Saved data entries
------

(* ===== verification/DriverWorld.v ===== *)
(** * A frame's driver and the worker pool

    The composition of client/driver with client/runtime/worker, as the daemon
    routes them: the jobs a driver step starts get the next job ids and are
    dispatched (client/runtime/interpret.go); a result goes back to the driver
    if its job is one of the frame's ([reduceJobResult]).  Other frames submit
    jobs of their own.  The reducer records a job before the pool takes it:
    [W_Jobs] also has the jobs the pool refused, which [W_Refused], a history
    the code does not keep, tells apart. *)

From S2P Require Import Prelude GoStd GoText ClientView ClientState DriverTypes DriverText DriverCommon DriverShell DriverClaude DriverCodex DriverGemini WorkerPool DriverJobs.
Open Scope Z_scope.

Section world.
Context {DT : DriverTypes} {DE : DriverEnv}.

(** ** The runners (runners.go) *)

(** What the runners' I/O may return. *)
Record RunnerOutcomes := mkRunnerOutcomes {
  transcript_parse : string -> string -> TranscriptParseResult -> option error -> Prop;
  codex_transcript_parse : string -> CodexTranscriptParseResult -> option error -> Prop;
  gemini_transcript_parse : string -> GeminiTranscriptParseResult -> option error -> Prop;
  summary_command : string -> string -> option error -> Prop;
  branch_detect : string -> BranchDetectResult -> option error -> Prop;
}.

(** Every runner returns its own result type, with or without an error. *)
Definition RegisterRunners (o : RunnerOutcomes) : gmap string Runner :=
  let r := ∅ in
  let r := RegisterRunner r "transcript_parse" (fun input result err =>
    match input, result with
    | TranscriptParseInput uuid path, ResultTranscript out => transcript_parse o uuid path out err
    | _, _ => False end) in
  let r := RegisterRunner r "codex_transcript_parse" (fun input result err =>
    match input, result with
    | CodexTranscriptParseInput path, ResultCodexTranscript out => codex_transcript_parse o path out err
    | _, _ => False end) in
  let r := RegisterRunner r "gemini_transcript_parse" (fun input result err =>
    match input, result with
    | GeminiTranscriptParseInput path, ResultGeminiTranscript out => gemini_transcript_parse o path out err
    | _, _ => False end) in
  let r := RegisterRunner r "summary_command" (fun input result err =>
    match input, result with
    | SummaryCommandInput prompt, SummaryCommandResult out => summary_command o prompt out err
    | _, _ => False end) in
  RegisterRunner r "branch_detect" (fun input result err =>
    match input, result with
    | BranchDetectInput dir, ResultBranch out => branch_detect o dir out err
    | _, _ => False end).

Lemma runners_typed o kind runner input result err :
  RegisterRunners o !! kind = Some runner -> runner input result err ->
  forall k, resultClass k result = inputClass k input.
Proof.
  unfold RegisterRunners, RegisterRunner. cbv zeta. rewrite !lookup_insert_Some, lookup_empty.
  intros H Hr k.
  repeat (destruct H as [[_ <-]|[_ H]]; [destruct input, result; try done; by destruct k|]). done.
Qed.

(** Every job has a runner. *)
Lemma runners_complete o input : is_Some (RegisterRunners o !! JobKind input).
Proof. destruct input; by eexists. Qed.

(** ** The world *)

(** [W_Jobs]: the frame's entries of the reducer's [Jobs].  [W_Refused]: the
    jobs of the frame that [Submit] dropped, each with the pool that did. *)
Record World := mkWorld {
  W_State : DriverStates;
  W_NextJobID : JobID;
  W_Jobs : gmap JobID DriverJobInput;
  W_Pool : @Pool DriverClientTypes;
  W_Refused : gmap JobID (@Pool DriverClientTypes);
}.
#[export] Instance eta_World : Eta World := fun r =>
  mkWorld (W_State r) (W_NextJobID r) (W_Jobs r) (W_Pool r) (W_Refused r).

Context (o : RunnerOutcomes) (drv : Driver) (k : driverKind) (ctx : FrameContext).
Context {HL : JobLaws drv k}.

(** Whether [Submit] drops a job. *)
Definition refuses (p : @Pool DriverClientTypes) : bool :=
  Pool_Closed p || (queueCap <=? length (Pool_Jobs p))%nat.
Definition noteRefused (w : World) : gmap JobID (@Pool DriverClientTypes) :=
  if refuses (W_Pool w) then <[W_NextJobID w := W_Pool w]> (W_Refused w) else W_Refused w.

(** A job of the frame, and one of another frame. *)
Definition startOwn (w : World) (input : DriverJobInput) : World :=
  w <| W_NextJobID := W_NextJobID w + 1 |> <| W_Jobs := <[W_NextJobID w := input]> (W_Jobs w) |>
    <| W_Pool := Dispatch JobKind (RegisterRunners o) (W_Pool w) (W_NextJobID w) input |>
    <| W_Refused := noteRefused w |>.
Definition startOther (w : World) (input : DriverJobInput) : World :=
  w <| W_NextJobID := W_NextJobID w + 1 |>
    <| W_Pool := Dispatch JobKind (RegisterRunners o) (W_Pool w) (W_NextJobID w) input |>.

(** The driver's state after a step, a bootstrap or a recovery. *)
Definition moved (ds : DriverStates) (r : DriverState * list Effect) : DriverStates * list Effect :=
  match r with
  | (Some ds', effs) => (ds', effs)
  | (None, effs) => (ds, effs)
  end.
Definition drvStep (ds : DriverStates) (ev : DriverEvent) : DriverStates * list Effect :=
  moved ds (Driver_Step drv (Some ds) ctx ev).1.
Definition drvBoot (ds : DriverStates) (now : Time) : DriverStates * list Effect :=
  match Driver_BootstrapSessionStart drv with
  | Some boot => moved ds (boot (Some ds) ctx now)
  | None => (ds, [])
  end.
Definition drvRecover (ds : DriverStates) (now : Time) : DriverStates * list Effect :=
  match Driver_WarmStartRecoverer drv with
  | Some recover => moved ds (recover (Some ds) now)
  | None => (ds, [])
  end.

(** The world after the driver has moved, and after an event of the frame. *)
Definition afterMove (w : World) (r : DriverStates * list Effect) : World :=
  foldl startOwn (w <| W_State := r.1 |>) (startedInputs r.2).
Definition afterEvent (w : World) (ev : DriverEvent) : World :=
  afterMove w (drvStep (W_State w) ev).

Inductive world_step (w : World) : World -> Prop :=
| world_event ev :
    isResult ev = false ->
    world_step w (afterEvent w ev)
| world_boot now : world_step w (afterMove w (drvBoot (W_State w) now))
| world_recover now : world_step w (afterMove w (drvRecover (W_State w) now))
| world_other input : world_step w (startOther w input)
| world_pool p : pool_step (W_Pool w) p -> world_step w (w <| W_Pool := p |>)
| world_result ev p input now :
    receive (W_Pool w) = Some (ev, p) -> W_Jobs w !! Res_JobID ev = Some input ->
    world_step w (w <| W_Pool := p |> <| W_Jobs := delete (Res_JobID ev) (W_Jobs w) |>
      <| W_State := (drvStep (W_State w) (DEvJobResult (Res_Result ev) (Res_Err ev) now)).1 |>)
| world_foreign ev p :
    receive (W_Pool w) = Some (ev, p) -> W_Jobs w !! Res_JobID ev = None ->
    world_step w (w <| W_Pool := p |>)
| world_stop : world_step w (w <| W_Pool := Stop (W_Pool w) |>).

Definition startWorld (ds : DriverStates) (size : nat) : World := mkWorld ds 1 ∅ (NewPool size) ∅.

(** ** Counting *)

Definition ownCount (c : jobClass) (m : gmap JobID DriverJobInput) : nat :=
  classCount k c (map_to_list m).*2.

#[local] Instance classCount_perm c : Proper ((≡ₚ) ==> eq) (classCount k c).
Proof. intros l l' H. unfold classCount. by rewrite H. Qed.
Lemma classCount_cons c i l :
  classCount k c (i :: l) = (classCount k c [i] + classCount k c l)%nat.
Proof. apply (classCount_app k c [i] l). Qed.

Lemma ownCount_insert c m id i :
  m !! id = None -> ownCount c (<[id := i]> m) = (classCount k c [i] + ownCount c m)%nat.
Proof.
  intros H. unfold ownCount. rewrite map_to_list_insert by done. cbn [fmap list_fmap snd].
  apply classCount_cons.
Qed.
Lemma ownCount_delete c m id i :
  m !! id = Some i -> ownCount c m = (classCount k c [i] + ownCount c (delete id m))%nat.
Proof.
  intros H. rewrite <- (insert_delete_id _ _ _ H) at 1. apply ownCount_insert, lookup_delete_eq.
Qed.
Lemma classCount_one c i : classCount k c [i] = Nat.b2n (bool_decide (inputClass k i = Some c)).
Proof. unfold classCount. cbn. case_bool_decide; by case_decide. Qed.

(** ** The invariant *)

(** Jobs and results of the frame carry the input on record. *)
Definition jobTyped (m : gmap JobID DriverJobInput) (j : job) : Prop :=
  (exists kind, RegisterRunners o !! kind = Some (Job_Run j)) /\
  forall input, m !! Job_ID j = Some input -> Job_Input j = input.
Definition resultTyped (m : gmap JobID DriverJobInput) (ev : jobResult) : Prop :=
  forall input, m !! Res_JobID ev = Some input -> resultClass k (Res_Result ev) = inputClass k input.

(** Where a job of the frame is while the pool runs: with the pool, or nowhere
    if the queue was full when it was submitted. *)
Definition whereabouts (w : World) (id : JobID) : Prop :=
  match W_Refused w !! id with
  | Some p => (queueCap <= length (Pool_Jobs p))%nat /\ id ∉ owed (W_Pool w)
  | None => id ∈ owed (W_Pool w)
  end.
Record placed (w : World) : Prop := {
  pl_stopped : Pool_Closed (W_Pool w) = Pool_Cancelled (W_Pool w);
  pl_refused id : is_Some (W_Refused w !! id) -> id < W_NextJobID w;
  pl_where id : Pool_Cancelled (W_Pool w) = false -> is_Some (W_Jobs w !! id) -> whereabouts w id;
}.

Record world_ok (w : World) : Prop := {
  wo_kind : kindOf (W_State w) = k;
  wo_marks c : (ownCount c (W_Jobs w) <= Nat.b2n (inFlight (W_State w) c))%nat;
  wo_root c : Ctx_IsRoot ctx = true -> (Nat.b2n (inFlight (W_State w) c) <= ownCount c (W_Jobs w))%nat;
  wo_jobs id : is_Some (W_Jobs w !! id) -> id < W_NextJobID w;
  wo_owed id : id ∈ owed (W_Pool w) -> id < W_NextJobID w;
  wo_nodup : NoDup (owed (W_Pool w));
  wo_typed : poolAll (jobTyped (W_Jobs w)) (resultTyped (W_Jobs w)) (W_Pool w);
  wo_placed : placed w;
}.

Lemma Dispatch_owed p id input :
  owed (Dispatch JobKind (RegisterRunners o) p id input) ≡ₚ (if refuses p then [] else [id]) ++ owed p.
Proof.
  unfold Dispatch. destruct (runners_complete o input) as [runner ->].
  rewrite Submit_owed. cbn [Job_ID]. unfold refuses. destruct (Pool_Closed p); [done|]. cbn [orb].
  by destruct (Nat.ltb_spec (length (Pool_Jobs p)) queueCap), (Nat.leb_spec queueCap (length (Pool_Jobs p))); try lia.
Qed.

Lemma Dispatch_new p id input id' :
  id' ∈ owed (Dispatch JobKind (RegisterRunners o) p id input) <->
  (refuses p = false /\ id' = id) \/ id' ∈ owed p.
Proof.
  rewrite Dispatch_owed, elem_of_app. destruct (refuses p); rewrite ?elem_of_nil, ?list_elem_of_singleton; naive_solver.
Qed.

Lemma Dispatch_flags p id input :
  Pool_Closed (Dispatch JobKind (RegisterRunners o) p id input) = Pool_Closed p /\
  Pool_Cancelled (Dispatch JobKind (RegisterRunners o) p id input) = Pool_Cancelled p.
Proof. unfold Dispatch, Submit. repeat case_match; done. Qed.

Lemma Dispatch_typed m p id input :
  (forall i, m !! id = Some i -> i = input) ->
  poolAll (jobTyped m) (resultTyped m) p ->
  poolAll (jobTyped m) (resultTyped m) (Dispatch JobKind (RegisterRunners o) p id input).
Proof.
  intros Hm Hp. unfold Dispatch.
  destruct (RegisterRunners o !! JobKind input) as [runner|] eqn:E; [|done].
  apply poolAll_Submit; [|done]. split; [by eexists|]. cbn. intros i Hi. symmetry. by apply Hm.
Qed.

(** Recording a fresh job does not concern the jobs in the pool. *)
Lemma typed_fresh m p id input :
  (forall id', id' ∈ owed p -> id' < id) ->
  poolAll (jobTyped m) (resultTyped m) p ->
  poolAll (jobTyped (<[id := input]> m)) (resultTyped (<[id := input]> m)) p.
Proof.
  intros Hlt. apply poolAll_mono.
  - intros j Hin [Hk Hi]. split; [done|]. intros i. apply Hlt in Hin.
    rewrite lookup_insert_ne by lia. apply Hi.
  - intros ev Hin Hi i. apply Hlt in Hin. rewrite lookup_insert_ne by lia. apply Hi.
Qed.

(** A frame's state apart, starting jobs keeps the books. *)
Record books_ok (w : World) : Prop := {
  bo_jobs id : is_Some (W_Jobs w !! id) -> id < W_NextJobID w;
  bo_owed id : id ∈ owed (W_Pool w) -> id < W_NextJobID w;
  bo_nodup : NoDup (owed (W_Pool w));
  bo_typed : poolAll (jobTyped (W_Jobs w)) (resultTyped (W_Jobs w)) (W_Pool w);
  bo_placed : placed w;
}.

(** The world after a job was dispatched, with the books [m] and [rf]. *)
Definition dispatched (w : World) (m : gmap JobID DriverJobInput)
    (rf : gmap JobID (@Pool DriverClientTypes)) (input : DriverJobInput) : World :=
  mkWorld (W_State w) (W_NextJobID w + 1) m
    (Dispatch JobKind (RegisterRunners o) (W_Pool w) (W_NextJobID w) input) rf.

(** They have the job if it is the frame's. *)
Inductive noted (w : World) (input : DriverJobInput)
    : gmap JobID DriverJobInput -> gmap JobID (@Pool DriverClientTypes) -> Prop :=
| noted_own : noted w input (<[W_NextJobID w := input]> (W_Jobs w)) (noteRefused w)
| noted_other : noted w input (W_Jobs w) (W_Refused w).

Lemma noted_old w input m rf id :
  noted w input m rf -> id < W_NextJobID w -> m !! id = W_Jobs w !! id /\ rf !! id = W_Refused w !! id.
Proof.
  intros [] Hlt; [|done]. unfold noteRefused. rewrite lookup_insert_ne by lia.
  destruct (refuses _); [|done]. by rewrite lookup_insert_ne by lia.
Qed.
Lemma noted_le w input m rf id :
  books_ok w -> noted w input m rf -> is_Some (m !! id) \/ is_Some (rf !! id) ->
  id < W_NextJobID w \/ id = W_NextJobID w /\ m = <[W_NextJobID w := input]> (W_Jobs w) /\ rf = noteRefused w.
Proof.
  intros Hb Hn H. destruct (decide (id = W_NextJobID w)) as [->|Hne].
  - destruct Hn; [by right|]. left. destruct H as [H|H]; [by apply (bo_jobs _ Hb)|by apply (pl_refused _ (bo_placed _ Hb))].
  - left. destruct Hn as [|]; [|destruct H as [H|H]; [by apply (bo_jobs _ Hb)|by apply (pl_refused _ (bo_placed _ Hb))]].
    unfold noteRefused in H. rewrite lookup_insert_ne in H by done. destruct H as [H|H]; [by apply (bo_jobs _ Hb)|].
    apply (pl_refused _ (bo_placed _ Hb)). destruct (refuses _); [|done]. by rewrite lookup_insert_ne in H by done.
Qed.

------

TASK TO COMPLETE
Set down, exactly as they appear above, all lines from the one that has "(** ** The invariant *)" down to the one that has "Record placed (w", including those two and no others.

FINISHED EXERCISE
(** ** The invariant *)

(** Jobs and results of the frame carry the input on record. *)
Definition jobTyped (m : gmap JobID DriverJobInput) (j : job) : Prop :=
  (exists kind, RegisterRunners o !! kind = Some (Job_Run j)) /\
  forall input, m !! Job_ID j = Some input -> Job_Input j = input.
Definition resultTyped (m : gmap JobID DriverJobInput) (ev : jobResult) : Prop :=
  forall input, m !! Res_JobID ev = Some input -> resultClass k (Res_Result ev) = inputClass k input.

(** Where a job of the frame is while the pool runs: with the pool, or nowhere
    if the queue was full when it was submitted. *)
Definition whereabouts (w : World) (id : JobID) : Prop :=
  match W_Refused w !! id with
  | Some p => (queueCap <= length (Pool_Jobs p))%nat /\ id ∉ owed (W_Pool w)
  | None => id ∈ owed (W_Pool w)
  end.
Record placed (w : World) : Prop := {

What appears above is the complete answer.